É um adolescente como tantos outros. Estuda, lê gibis, vai ao cinema, pratica esportes. É louco por música. Duro, como tantos outros.
O pai é garçom. A mãe trabalha na lanchonete dos seus pais. O casal não convive muito bem. Criam o cara e sua irmãzinha com dificuldades, num apartamento apertado em um bairro afastado do centro. Aos 16 anos já faz uns bicos.
Não é um aluno muito dedicado. Não é alto nem bonito. Mas até que não vai mal com as meninas. Aprendeu que fazer uma mulher rir é meio caminho para conquistar seu coração.
Aos 18 anos, consegue entrar na universidade. Está trabalhando firme agora e fazendo um dinheirinho decente – seu senso de humor impressionou um comediante da TV e ele agora faz frilas, bolando piadas.
Acaba levando pau na escola e termina expulso. Nosso herói tem outras preocupações agora. Porque aos dezenove anos se casa com a namoradinha, de dezesseis.
Como tantos casamentos entre adolescentes, não tem futuro. Cinco anos depois, os dois estarão divorciados. Resta continuar batalhando. Ele escreve agora pra vários programas de televisão, bola cartuns e pequenos contos para revistas.
Cria coragem e encara o palco: aos 26 anos, começa a se apresentar em pequenas casas noturnas, contando piadas. Afina estilo e ritmo. Aos 31 anos escreve seu primeiro roteiro para um filme e estreia sua primeira peça. Ambos são comédias e sucessos. Allen Stewart Konigsberg se tornou Woody Allen. O ano é 1966.
Meio século depois, Woody Allen tem uma filmografia como diretor composta de 47 filmes. Isso é o que ele tem a dizer sobre sua carreira: “Não há razão para eu não ter feito grandes filmes. Ninguém vinha e me dizia que precisava fazer este ou aquele assunto, ou que queriam ver o meu roteiro, ou que não podia contratar determinado ator… Quero voltar para casa a tempo de jantar, tocar a minha clarineta, ver o jogo, ver os meus filhos. Então, nessas circunstâncias, faço o melhor filme que posso. Às vezes tenho sorte e o filme sai bom.”

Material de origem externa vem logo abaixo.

(** Print the Console. *)
Definition console_section (m : Model) : list Text :=
  if negb (Nat.eqb (length (consoleOutput m)) 0) then
    [ console_header;
      Plain (join indent_break (consoleOutput m));
      Plain blank_line ]
  else [].

(** ['▼ ' + displayName[script] || script]: [+] binds tighter than [||],
    so the right operand is used only if the concatenation is empty. *)
Definition worker_title (script : string) : string :=
  let concatenated := "▼ " ++ show_string (displayName script) in
  if truthy_string concatenated then concatenated else script.

Definition worker_header (colorsFn : Style) (script : string) : Text :=
  Cat (Styled colorsFn (Styled underline (Styled bold
         (Plain (worker_title script)))))
      (Plain blank_line).

(** One iteration of the loop over [Object.entries(allWorkerStates)]. *)
Definition worker_section (entry : string * WorkerState) : list Text :=
  let script := fst entry in
  let workerState := snd entry in
  if truthy_string (output workerState)
     && negb (hideOutput script (output workerState))
  then
    let colorsFn := if isArray (error workerState) then red else reset in
    [ worker_header colorsFn script;
      Plain (indent_lines (trim (output workerState)));
      Plain blank_line ]
  else [].

(** Print the Workers. *)
Definition worker_sections (m : Model) : list Text :=
  flat_map worker_section (Object_entries (allWorkerStates m)).

Definition isServerStarted (m : Model) : bool :=
  positive_number (startTimeMs m) && positive_number (port m)
  && truthy_string (protocol m).

Definition building_indicator : Text := Styled dim (Plain " Building…").

Definition snowpack_badge : Text :=
  Styled bgBlue (Styled white (Plain " SNOWPACK ")).

Definition ready_badge : Text := Styled bgGreen (Styled black (Plain " READY ")).

Definition loading_badge : Text :=
  Styled bgYellow (Styled black (Plain " LOADING ")).

Definition ready_line (m : Model) : Text :=
  Cat snowpack_badge
    (Cat ready_badge
       (Plain (" " ++ show_string (hostname m) ++ ":" ++ show_number (port m)
               ++ " › " ++ show_string (nth_error (ips m) 0)))).

Definition loading_line : Text := Cat snowpack_badge loading_badge.

(** Dashboard. *)
Definition dashboard (m : Model) : list Text :=
  if isServerStarted m then
    (if Nat.ltb 0 (size (allFileBuilds m)) then [building_indicator] else [])
    ++ [ready_line m]
  else [loading_line].

Definition install_header : Text :=
  Cat (Styled underline (Styled bold (Plain "▼ snowpack install")))
      (Plain blank_line).

Definition install_section (m : Model) : list Text :=
  if isInstalling m then
    [ install_header;
      Plain ("  " ++ indent_lines (trim (installOutput m)));
      Plain blank_line ]
  else [].
Fixpoint compile_from (fuel : nat) (ngroups : nat) (s : string) : list item :=
  match fuel with
  | O => []
  | S fuel' =>
      match s with
      | EmptyString => []
      | String "(" s' => Open (S ngroups) :: compile_from fuel' (S ngroups) s'
      | String ")" s' => Close ngroups :: compile_from fuel' ngroups s'
      | String "\" (String c s') =>
          let '(it, rest) := quantify (escape c) s' in
          it :: compile_from fuel' ngroups rest
      | String "[" (String "^" s') =>
          let '(cs, rest) := read_set s' [] in
          let '(it, rest') := quantify (CSet true cs) rest in
          it :: compile_from fuel' ngroups rest'
      | String "[" s' =>
          let '(cs, rest) := read_set s' [] in
          let '(it, rest') := quantify (CSet false cs) rest in
          it :: compile_from fuel' ngroups rest'
      | String "." s' =>
          let '(it, rest) := quantify CAny s' in
          it :: compile_from fuel' ngroups rest
      | String c s' =>
          let '(it, rest) := quantify (CLit c) s' in
          it :: compile_from fuel' ngroups rest
      end
  end.

Definition compile (pattern : string) : list item :=
  compile_from (String.length pattern) 0%nat pattern.

(** [re.search(pattern, s, re.IGNORECASE)] *)
Definition re_search (pattern s : string) : option caps :=
  search (compile pattern) s.

End Re.

(** ** Title patterns: [SeriesMatcher.extract_series_info] *)

Module Extract.
Import Text Re.

(** [self.series_patterns], set in [SeriesMatcher.__init__]. *)
Definition series_patterns : list string :=
  [ "(.+?)\s*[,:-]\s*Book\s+(\d+)";
    "(.+?)\s*[,:-]\s*Vol\.?\s+(\d+)";
    "(.+?)\s*[,:-]\s*Volume\s+(\d+)";
    "(.+?)\s*\(Book\s+(\d+)\)";
    "(.+?)\s*#(\d+)";
    "(.+?)\s*-\s*(\d+)" ].

Definition parenthetical_patterns : list string :=
  [ "\(([^,]+?),?\s*Book\s+(\d+)\)";
    "\(([^,]+?)\s+Book\s+(\d+)\)";
    "\(([^,]+?)\s*#(\d+)\)";
    "\(([^,]+?),?\s*Vol\.?\s+(\d+)\)";
    "\(([^,]+?),?\s*Volume\s+(\d+)\)" ].

(** The body shared by the two loops: the stripped groups 1 and 2 of a
    match. *)
Definition captures (m : caps) : option string * option string :=
  (strip <$> group 1 m, strip <$> group 2 m).

(** One [for pattern in ...] loop: return at the first pattern that
    matches. *)
Fixpoint first_match (patterns : list string) (title : string)
  : option (option string * option string) :=
  match patterns with
  | [] => None
  | p :: ps =>
      match re_search p title with
      | Some m => Some (captures m)
      | None => first_match ps title
      end
  end.

Definition extract_series_info (title : string)
  : option string * option string :=
  if negb (nonempty title) then (None, None)
  else
    match first_match parenthetical_patterns title with
    | Some r => r
    | None =>
        match first_match series_patterns title with
        | Some r => r
        | None => (None, None)
        end
    end.

End Extract.

(** ** The tables: [database/models.py]

    Only the columns the matcher and the review operations read or write
    are kept.  Scores are Python integers. *)

Module AudiobookItem.
Record t : Type := mk {
  id : Z;
  title : string;
  author : option string;
  series_title : option string;
  series_index : option string
}.
Definition set_series_index (a : t) (v : option string) : t :=
  mk (id a) (title a) (author a) (series_title a) v.
End AudiobookItem.

Module Series.
Record t : Type := mk {
  id : Z;
  series_name : string;
  author : option string;
  total_books : Z
}.
End Series.

Module SeriesMatch.
Record t : Type := mk {
  id : Z;
  audiobook_id : Z;
  series_id : Z;
  confidence_score : Z;
  match_method : string;
  user_approved : bool;
  user_rejected : bool
}.
Definition set_score (m : t) (confidence : Z) (method : string) : t :=
  mk (id m) (audiobook_id m) (series_id m) confidence method
     (user_approved m) (user_rejected m).
Definition set_flags (m : t) (approved rejected : bool) : t :=
  mk (id m) (audiobook_id m) (series_id m) (confidence_score m)
     (match_method m) approved rejected.
Definition set_approved (m : t) (approved : bool) : t :=
  set_flags m approved (user_rejected m).
End SeriesMatch.

Record DB : Type := mkDB {
  audiobook_items : list AudiobookItem.t;
  series : list Series.t;
  series_matches : list SeriesMatch.t
}.

(** The row id SQLite gives an inserted row: one more than the largest
    in the table. *)
Definition next_id (ids : list Z) : Z := 1 + fold_right Z.max 0 ids.

(** [UPDATE] of the first row that passes [p], the row [.first()] returned. *)
Fixpoint update_first {A : Type} (p : A -> bool) (f : A -> A) (l : list A)
  : list A :=
  match l with
  | [] => []
  | x :: l' => if p x then f x :: l' else x :: update_first p f l'
  end.

(** ** SQL [LIKE], as [Series.series_name.ilike(...)] uses it

    [%] stands for any run of characters and [_] for any one character;
    SQLAlchemy renders [ilike] for SQLite as [lower(x) LIKE lower(y)]. *)

Module Sql.
Import Text.

Fixpoint like (pattern text : string) {struct pattern} : bool :=
  match pattern with
  | EmptyString =>
      match text with EmptyString => true | String _ _ => false end
  | String p pattern' =>
      if Ascii.eqb p "%" then
        (fix any (text : string) : bool :=
           (like pattern' text
            || match text with
               | EmptyString => false
               | String _ text' => any text'
               end)%bool) text
      else
        match text with
        | EmptyString => false
        | String c text' =>
            ((Ascii.eqb p "_" || Ascii.eqb p c) && like pattern' text')%bool
        end
  end.
(** * Ruuvi BLE bridge: advertisement decoder and request server

    A shallow embedding of [src/main.py] (MicroPython, Raspberry Pi Pico W):
    the [BLEScanner] class with its IRQ callback and the format-5 decoder, and
    the request handler of [start_webserver].

    Conventions of the embedding.
    - [bytes] objects are [list byte]; indexing raises [IndexError] out of
      range, slicing clamps to the object, as in Python.
    - Offsets and lengths are [nat] (the walk starts at 0 and only adds);
      decoded integers are [Z].
    - Python floats are modelled by exact rationals [Q]: the literal [0.005]
      is [5/1000], true division is division in [Q].  Rounding of the
      target's floating point is not modelled.
    - The program runs on MicroPython, whose dict is not ordered by
      insertion: the order in which a dict hands out its items is a
      parameter ([dict_items]) of [json.dumps]; [mp_dict_items] models
      MicroPython's hash table.
    - Methods run in a small state-and-exception monad over a [World] that
      holds the scanner object and the console (every [print] of the source
      appends one [line]). *)

From Stdlib Require Import List Arith ZArith QArith Lia Bool String Ascii.
From Stdlib Require Import Permutation.
From Stdlib Require Import Strings.Byte DecimalString.
From Equations Require Import Equations.
Import ListNotations.

Close Scope Q_scope.
Local Open Scope nat_scope.

(** ** Python values *)

Definition bytes := list byte.

(** [data[a:b]] for non-negative [a], [b]: clamped, empty when [b <= a]. *)
Definition slice (data : bytes) (a b : nat) : bytes :=
  firstn (b - a) (skipn a data).

(** [int.from_bytes(bs, 'big')]. *)
Definition from_bytes_big (bs : bytes) : Z :=
  fold_left (fun acc b => (acc * 256 + Z.of_nat (Byte.to_nat b))%Z) bs 0%Z.

Fixpoint bytes_eqb (a b : bytes) : bool :=
  match a, b with
  | [], [] => true
  | x :: a', y :: b' => Byte.eqb x y && bytes_eqb a' b'
  | _, _ => false
  end.

(** The dict stored in [self.latest_data] (keys in insertion order). *)
Record reading := mkReading {
  temperature : Q;
  humidity : Q;
  pressure : Q
}.

(** ** The world: scanner object and console *)

Record BLEScanner := mkScanner {
  latest_data : option reading;
  data_received : bool
}.

Inductive exn :=
| IndexError
| OSError (errno : Z)
| UnicodeError.

Inductive line :=
| FoundRuuviTag (adv_data : bytes)        (* main.py:42 *)
| ScanComplete                            (* main.py:45 *)
| ParsingData (data : bytes)              (* main.py:48 *)
| FoundManufacturerData                   (* main.py:59 *)
| FoundDataFormat5                        (* main.py:61 *)
| ParsedData (d : option reading)         (* main.py:75 *)
| NoRuuviDataFound                        (* main.py:79 *)
| ErrorParsingData (e : exn)              (* main.py:81 *)
| StartingBLEScan                         (* main.py:84 *)
| ClientConnected                         (* main.py:140 *)
| ReceivedRequest (request : string)      (* main.py:142 *)
| StartingNewBLEScan                      (* main.py:144 *)
| SendingData (d : reading)               (* main.py:149 *)
| NoDataAvailable                         (* main.py:151 *)
| SendingResponse (response_str : string) (* main.py:162 *)
| ErrorInConnectionHandler (e : exn).     (* main.py:172 *)

(** [scanner] is the one [BLEScanner] instance ([self] inside its methods),
    [stdout] the console, [led] the built-in LED pin, [wire] what has been
    written to client sockets. *)
Record World := mkWorld {
  scanner : BLEScanner;
  stdout : list line;
  led : bool;
  wire : list string
}.

(** ** State and exception monad *)

Inductive result (A : Type) :=
| Ok (a : A)
| Raise (e : exn).
Arguments Ok {A} a.
Arguments Raise {A} e.

Definition M (A : Type) := World -> result A * World.

Definition ret {A} (a : A) : M A := fun w => (Ok a, w).

Definition bind {A B} (m : M A) (k : A -> M B) : M B :=
  fun w => match m w with
           | (Ok a, w') => k a w'
           | (Raise e, w') => (Raise e, w')
           end.

Definition raise {A} (e : exn) : M A := fun w => (Raise e, w).

(** [try: body  except Exception as e: handler(e)]. *)
Definition try_except {A} (body : M A) (handler : exn -> M A) : M A :=
  fun w => match body w with
           | (Ok a, w') => (Ok a, w')
           | (Raise e, w') => handler e w'
           end.

Notation "x <- m ;; k" := (bind m (fun x => k))
  (at level 61, m at next level, right associativity).
Notation "m ;;; k" := (bind m (fun _ => k))
  (at level 61, right associativity).

Definition print (l : line) : M unit :=
  fun w => (Ok tt, mkWorld (scanner w) (stdout w ++ [l]) (led w) (wire w)).

Definition with_scanner (w : World) (sc : BLEScanner) : World :=
  mkWorld sc (stdout w) (led w) (wire w).

Definition get_latest_data : M (option reading) :=
  fun w => (Ok (latest_data (scanner w)), w).

Definition set_latest_data (d : option reading) : M unit :=
  fun w => (Ok tt, with_scanner w (mkScanner d (data_received (scanner w)))).

Definition set_data_received (b : bool) : M unit :=
  fun w => (Ok tt, with_scanner w (mkScanner (latest_data (scanner w)) b)).

(** [data[i]]: [IndexError] when [i] is out of range. *)
Definition getitem (data : bytes) (i : nat) : M byte :=
  match nth_error data i with
  | Some b => ret b
  | None => raise IndexError
  end.

(** ** The decoder: [BLEScanner.parse_ruuvi_data] *)

Definition RUUVI_DATA_FORMAT : nat := 5.

(** [b'\x99\x04'] *)
Definition ruuvi_manufacturer_id : bytes := [x99; x04].

(** What a [while] body did: ran to its end, or executed [return]. *)
Inductive flow := Fallthrough | Returned.

(** main.py:63-66.  The comparison is made on the scaled value. *)
Definition parse_temperature (mfg_data : bytes) : Q :=
  let temp := (inject_Z (from_bytes_big (slice mfg_data 3 5)) * (5 # 1000))%Q in
  if Qle_bool temp 32767%Q then temp else (temp - 65536)%Q.

(** main.py:67 *)
Definition parse_humidity (mfg_data : bytes) : Q :=
  (inject_Z (from_bytes_big (slice mfg_data 5 7)) * (25 # 10000))%Q.

(** main.py:68 and the division of main.py:73 *)
Definition parse_pressure (mfg_data : bytes) : Q :=
  (inject_Z (from_bytes_big (slice mfg_data 7 9) + 50000) / 100)%Q.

Para quem trabalha com criação e comunicação, o livro Conversas com Woody Allen ( Cosac Naify - média R$ 56,00) é obrigatório. Fazer rir é difícil. Criar algo que faça rir e pensar e tocar o coração, tudo ao mesmo tempo, é genial. Allen consegue com frequência.
O autor, Eric Lax, vem entrevistando Allen desde 1971, em todo tipo de situação, quando Allen era um superstar e quando era fracasso de crítica e público.
Organizou o supra-sumo destes papos por temas: a ideia, escrever, atores, direção etc. São 468 páginas preciosas e hipnotizantes. Valem uma faculdade de cinema. Valem para quem escreve profissionalmente. Para quem vive de criar. Para qualquer um, no final da história. E é um livro bem engraçado.
São lições demais. Destaco duas, sobre trabalho e sobre o público.
Primeira lição: Allen diz que seu trabalho precisa ser divertido enquanto você faz, porque é o único prazer que você recebe daquilo.
Se ele for realmente prazeroso, você vai dar um jeito de fazer seu trabalho. Mesmo que as condições não sejam as ideais.
Por exemplo: Woody Allen não tem dinheiro para fazer seus filmes. Vai atrás de financiamento onde encontra. Odeia deixar sua amada Manhattan, a mulher e as duas filhas pequenas. Mas filmou vários filmes na Europa, porque lá é que está o financiamento, e adapta seus roteiros para isso.
E mesmo sem financiamento garantido, filma incessantemente. Todo ano escreve um novo roteiro e o filma. Alarga seus horizontes a cada nova produção. Foi criticadíssimo nos anos 80 por tentar fugir da comédia e fazer dramas.
Pois foi com um drama que conseguiu a maior bilheteria de sua carreira, Match Point, que rendeu US$ 80 milhões mundialmente. A beleza de Scarlett Johansson e Jonathan Rhys-Meyers ajudou, mas não explica - tá cheio de gente linda em outros filmes de Allen.
Segunda lição inesquecível: em toda sua carreira, Woody Allen sempre apostou na inteligência. É a base de toda sua criação. Do livro: “Sou dos que sempre acreditaram que o público é letrado, e pelo menos tão inteligente, ou mais inteligente, do que eu era.”
Por isso é que a obra de Woody Allen viverá para sempre. Se bem que como diz o próprio, “em vez de sobreviver nos corações e mentes dos seus semelhantes, prefiro sobreviver no meu apartamento."